There may be reasons to hike, but wage growth is not one of them. For starters, the only place wages are likely to rise is Germany. Secondly, the idea that wage growth causes inflation is potty.

After months of denial, Portugal is asking for a bailout. The next step is negotiating the terms.

Like the Fed, the Bank of England is standing pat. BOE Governor Mervyn King has placed recovery ahead of inflation. All of these items have been expected.

ECB Hikes Benchmark Rate to 1.25%, More Hikes Expected

Trichet hiked rates as expected. He had been signaling the move for months. Moreover, Trichet Leaves Door Open to Further Rate Moves.
Inflation risks remain on the upside and the ECB's monetary policy is still "accommodative," Trichet said at a press conference in Frankfurt after lifting the benchmark rate by a quarter percentage point to 1.25 percent. While "we did not decide it was the first in a series of interest-rate increases, you know from our own doctrine that we always do what is necessary to deliver price stability over the medium term," he said.

While bonds erased declines and the euro initially fell after Trichet's comments as some investors pared bets on rapid rate increases, markets still expect the ECB to raise its benchmark to 1.75 percent by the end of the year, Eonia forward contracts show.

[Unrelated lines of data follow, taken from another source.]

(** * AniXLinks: the playlist collector of [AniXLinks.py], embedded in Rocq

    The collector fetches playlist sources, parses them into channel records,
    drops duplicate stream URLs, probes every stream for liveness and exports
    what is left.  This file embeds [AniXLinksCollector] from ingestion to the
    exit status of [main] and proves what its specification says about it.

    Conventions of the embedding.
    - A Python [str] is a [string]; a character is a code point below 256
      (Latin-1), so [str.isspace], [str.lower] and the UTF-8 encoding are the
      restrictions of Python's to that range.
    - The network, the clock, [json.loads] and the HTML scraper (BeautifulSoup)
      are parameters of a [Section]; [hashlib.md5] is implemented.
    - The collector object is a record threaded through every method. *)

From Stdlib Require Import ZArith Ascii String List Bool Lia Permutation.
From stdpp Require Import base gmap strings list.

Import ListNotations.

(** ** Python strings *)

Module PyStr.

Definition ord (c : ascii) : nat := nat_of_ascii c.

(** [str.isspace] on one character: Python's whitespace below 256 is
    U+0009..U+000D, U+001C..U+0020, U+0085 and U+00A0.  The regular
    expression class [\s] on [str] patterns is the same set. *)
Definition isspace (c : ascii) : bool :=
  let n := ord c in
  ((9 <=? n) && (n <=? 13)) || ((28 <=? n) && (n <=? 32))
  || (n =? 133) || (n =? 160).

The ECB joins central banks in China, India, Poland and Sweden in raising interest rates even as the Federal Reserve remains reluctant to tighten amid divisions among its policy makers. The Bank of England and the Bank of Japan today left their key rates unchanged at 0.5% and 0.1% respectively.

Today's ECB increase is the first since July 2008 and also the first time in 40 years that Europe's benchmark has risen before the U.S. equivalent.

"The ECB is setting rates in relation to Germany," said Vicky Pryce, managing director of FTI Consulting Inc in London and a former adviser to the U.K. government. "It's a bold move, but a wrong one," she said, adding Greece, Ireland, Portugal and possibly Spain "need a rate increase like a hole in the head."
Is Trichet's Move the Right Move?

There is no doubt Trichet has adopted a "One Size Fits Germany" Policy.

Is that the right move?

The answer to the question depends on whether you look at things from the point of view of Germany or from the point of view of Greece, Ireland, Portugal and Spain.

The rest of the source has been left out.